Task data below:
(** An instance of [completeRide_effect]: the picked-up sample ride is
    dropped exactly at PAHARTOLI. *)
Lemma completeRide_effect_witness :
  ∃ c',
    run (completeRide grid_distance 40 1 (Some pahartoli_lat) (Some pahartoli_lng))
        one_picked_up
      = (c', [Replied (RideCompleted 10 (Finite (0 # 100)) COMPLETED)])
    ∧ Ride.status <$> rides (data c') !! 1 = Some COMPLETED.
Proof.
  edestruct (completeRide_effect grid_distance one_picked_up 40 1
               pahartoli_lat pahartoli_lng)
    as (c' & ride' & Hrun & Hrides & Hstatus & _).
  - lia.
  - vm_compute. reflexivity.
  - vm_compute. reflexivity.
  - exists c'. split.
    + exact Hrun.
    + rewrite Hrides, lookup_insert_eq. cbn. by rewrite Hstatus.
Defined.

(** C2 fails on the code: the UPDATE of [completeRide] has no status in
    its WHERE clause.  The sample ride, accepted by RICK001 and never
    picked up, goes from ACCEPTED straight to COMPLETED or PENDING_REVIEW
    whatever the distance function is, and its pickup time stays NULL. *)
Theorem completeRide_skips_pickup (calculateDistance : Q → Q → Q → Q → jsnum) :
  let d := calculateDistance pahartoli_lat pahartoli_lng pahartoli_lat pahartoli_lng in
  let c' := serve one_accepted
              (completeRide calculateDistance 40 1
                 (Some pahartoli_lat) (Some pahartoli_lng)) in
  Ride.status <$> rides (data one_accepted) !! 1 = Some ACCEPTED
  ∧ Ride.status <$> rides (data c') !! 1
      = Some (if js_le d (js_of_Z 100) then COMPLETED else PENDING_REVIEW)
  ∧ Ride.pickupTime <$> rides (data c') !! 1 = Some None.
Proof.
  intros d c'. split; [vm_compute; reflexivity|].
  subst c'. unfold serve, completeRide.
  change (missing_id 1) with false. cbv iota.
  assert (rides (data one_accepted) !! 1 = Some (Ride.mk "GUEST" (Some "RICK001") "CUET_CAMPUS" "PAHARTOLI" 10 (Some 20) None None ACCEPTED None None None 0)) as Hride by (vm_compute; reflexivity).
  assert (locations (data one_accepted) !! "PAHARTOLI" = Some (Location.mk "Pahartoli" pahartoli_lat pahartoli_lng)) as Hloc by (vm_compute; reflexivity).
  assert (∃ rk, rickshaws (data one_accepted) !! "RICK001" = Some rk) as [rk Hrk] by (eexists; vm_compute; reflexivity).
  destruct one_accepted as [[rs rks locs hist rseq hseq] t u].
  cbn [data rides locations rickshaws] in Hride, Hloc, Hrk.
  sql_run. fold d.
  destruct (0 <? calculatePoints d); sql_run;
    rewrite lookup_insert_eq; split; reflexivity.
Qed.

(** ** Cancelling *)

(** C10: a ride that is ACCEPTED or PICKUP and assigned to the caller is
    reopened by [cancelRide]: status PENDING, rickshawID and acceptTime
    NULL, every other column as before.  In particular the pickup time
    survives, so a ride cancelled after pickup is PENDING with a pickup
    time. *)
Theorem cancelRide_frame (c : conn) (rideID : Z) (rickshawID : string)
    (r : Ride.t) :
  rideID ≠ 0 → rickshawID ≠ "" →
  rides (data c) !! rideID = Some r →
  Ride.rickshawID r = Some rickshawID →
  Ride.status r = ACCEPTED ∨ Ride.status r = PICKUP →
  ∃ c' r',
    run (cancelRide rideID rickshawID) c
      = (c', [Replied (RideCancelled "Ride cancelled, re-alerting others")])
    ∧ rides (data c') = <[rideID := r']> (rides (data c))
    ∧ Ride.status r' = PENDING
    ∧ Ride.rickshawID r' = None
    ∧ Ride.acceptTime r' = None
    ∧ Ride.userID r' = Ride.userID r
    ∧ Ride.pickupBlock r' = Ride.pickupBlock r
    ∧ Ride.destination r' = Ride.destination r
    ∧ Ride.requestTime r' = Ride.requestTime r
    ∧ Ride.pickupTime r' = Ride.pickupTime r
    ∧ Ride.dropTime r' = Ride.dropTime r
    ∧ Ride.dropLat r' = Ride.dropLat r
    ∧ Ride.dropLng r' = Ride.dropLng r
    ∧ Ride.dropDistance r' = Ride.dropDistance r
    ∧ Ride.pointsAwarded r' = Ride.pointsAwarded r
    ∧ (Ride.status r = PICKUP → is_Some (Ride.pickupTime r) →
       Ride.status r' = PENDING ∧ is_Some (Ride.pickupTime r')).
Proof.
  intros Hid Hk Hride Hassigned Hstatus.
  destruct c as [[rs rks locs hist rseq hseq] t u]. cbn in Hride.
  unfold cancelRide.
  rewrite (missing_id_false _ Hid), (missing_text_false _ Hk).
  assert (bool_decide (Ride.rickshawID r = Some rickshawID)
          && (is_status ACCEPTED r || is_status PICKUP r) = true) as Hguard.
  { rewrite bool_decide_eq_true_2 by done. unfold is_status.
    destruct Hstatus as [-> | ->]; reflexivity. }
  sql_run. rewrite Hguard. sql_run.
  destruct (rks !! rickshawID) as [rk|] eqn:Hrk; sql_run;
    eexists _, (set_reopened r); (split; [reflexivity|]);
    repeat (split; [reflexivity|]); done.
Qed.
End of Task data.
■ Aim of the task: Once you have read the entries, write them out again without altering a single character.

■ Task solution:
(** An instance of [completeRide_effect]: the picked-up sample ride is
    dropped exactly at PAHARTOLI. *)
Lemma completeRide_effect_witness :
  ∃ c',
    run (completeRide grid_distance 40 1 (Some pahartoli_lat) (Some pahartoli_lng))
        one_picked_up
      = (c', [Replied (RideCompleted 10 (Finite (0 # 100)) COMPLETED)])
    ∧ Ride.status <$> rides (data c') !! 1 = Some COMPLETED.
Proof.
  edestruct (completeRide_effect grid_distance one_picked_up 40 1
               pahartoli_lat pahartoli_lng)
    as (c' & ride' & Hrun & Hrides & Hstatus & _).
  - lia.
  - vm_compute. reflexivity.
  - vm_compute. reflexivity.
  - exists c'. split.
    + exact Hrun.
    + rewrite Hrides, lookup_insert_eq. cbn. by rewrite Hstatus.
Defined.

(** C2 fails on the code: the UPDATE of [completeRide] has no status in
    its WHERE clause.  The sample ride, accepted by RICK001 and never
    picked up, goes from ACCEPTED straight to COMPLETED or PENDING_REVIEW
    whatever the distance function is, and its pickup time stays NULL. *)
Theorem completeRide_skips_pickup (calculateDistance : Q → Q → Q → Q → jsnum) :
  let d := calculateDistance pahartoli_lat pahartoli_lng pahartoli_lat pahartoli_lng in
  let c' := serve one_accepted
              (completeRide calculateDistance 40 1
                 (Some pahartoli_lat) (Some pahartoli_lng)) in
  Ride.status <$> rides (data one_accepted) !! 1 = Some ACCEPTED
  ∧ Ride.status <$> rides (data c') !! 1
      = Some (if js_le d (js_of_Z 100) then COMPLETED else PENDING_REVIEW)
  ∧ Ride.pickupTime <$> rides (data c') !! 1 = Some None.
Proof.
  intros d c'. split; [vm_compute; reflexivity|].
  subst c'. unfold serve, completeRide.
  change (missing_id 1) with false. cbv iota.
  assert (rides (data one_accepted) !! 1 = Some (Ride.mk "GUEST" (Some "RICK001") "CUET_CAMPUS" "PAHARTOLI" 10 (Some 20) None None ACCEPTED None None None 0)) as Hride by (vm_compute; reflexivity).
  assert (locations (data one_accepted) !! "PAHARTOLI" = Some (Location.mk "Pahartoli" pahartoli_lat pahartoli_lng)) as Hloc by (vm_compute; reflexivity).
  assert (∃ rk, rickshaws (data one_accepted) !! "RICK001" = Some rk) as [rk Hrk] by (eexists; vm_compute; reflexivity).
  destruct one_accepted as [[rs rks locs hist rseq hseq] t u].
  cbn [data rides locations rickshaws] in Hride, Hloc, Hrk.
  sql_run. fold d.
  destruct (0 <? calculatePoints d); sql_run;
    rewrite lookup_insert_eq; split; reflexivity.
Qed.

(** ** Cancelling *)

(** C10: a ride that is ACCEPTED or PICKUP and assigned to the caller is
    reopened by [cancelRide]: status PENDING, rickshawID and acceptTime
    NULL, every other column as before.  In particular the pickup time
    survives, so a ride cancelled after pickup is PENDING with a pickup
    time. *)
Theorem cancelRide_frame (c : conn) (rideID : Z) (rickshawID : string)
    (r : Ride.t) :
  rideID ≠ 0 → rickshawID ≠ "" →
  rides (data c) !! rideID = Some r →
  Ride.rickshawID r = Some rickshawID →
  Ride.status r = ACCEPTED ∨ Ride.status r = PICKUP →
  ∃ c' r',
    run (cancelRide rideID rickshawID) c
      = (c', [Replied (RideCancelled "Ride cancelled, re-alerting others")])
    ∧ rides (data c') = <[rideID := r']> (rides (data c))
    ∧ Ride.status r' = PENDING
    ∧ Ride.rickshawID r' = None
    ∧ Ride.acceptTime r' = None
    ∧ Ride.userID r' = Ride.userID r
    ∧ Ride.pickupBlock r' = Ride.pickupBlock r
    ∧ Ride.destination r' = Ride.destination r
    ∧ Ride.requestTime r' = Ride.requestTime r
    ∧ Ride.pickupTime r' = Ride.pickupTime r
    ∧ Ride.dropTime r' = Ride.dropTime r
    ∧ Ride.dropLat r' = Ride.dropLat r
    ∧ Ride.dropLng r' = Ride.dropLng r
    ∧ Ride.dropDistance r' = Ride.dropDistance r
    ∧ Ride.pointsAwarded r' = Ride.pointsAwarded r
    ∧ (Ride.status r = PICKUP → is_Some (Ride.pickupTime r) →
       Ride.status r' = PENDING ∧ is_Some (Ride.pickupTime r')).
Proof.
  intros Hid Hk Hride Hassigned Hstatus.
  destruct c as [[rs rks locs hist rseq hseq] t u]. cbn in Hride.
  unfold cancelRide.
  rewrite (missing_id_false _ Hid), (missing_text_false _ Hk).
  assert (bool_decide (Ride.rickshawID r = Some rickshawID)
          && (is_status ACCEPTED r || is_status PICKUP r) = true) as Hguard.
  { rewrite bool_decide_eq_true_2 by done. unfold is_status.
    destruct Hstatus as [-> | ->]; reflexivity. }
  sql_run. rewrite Hguard. sql_run.
  destruct (rks !! rickshawID) as [rk|] eqn:Hrk; sql_run;
    eexists _, (set_reopened r); (split; [reflexivity|]);
    repeat (split; [reflexivity|]); done.
Qed.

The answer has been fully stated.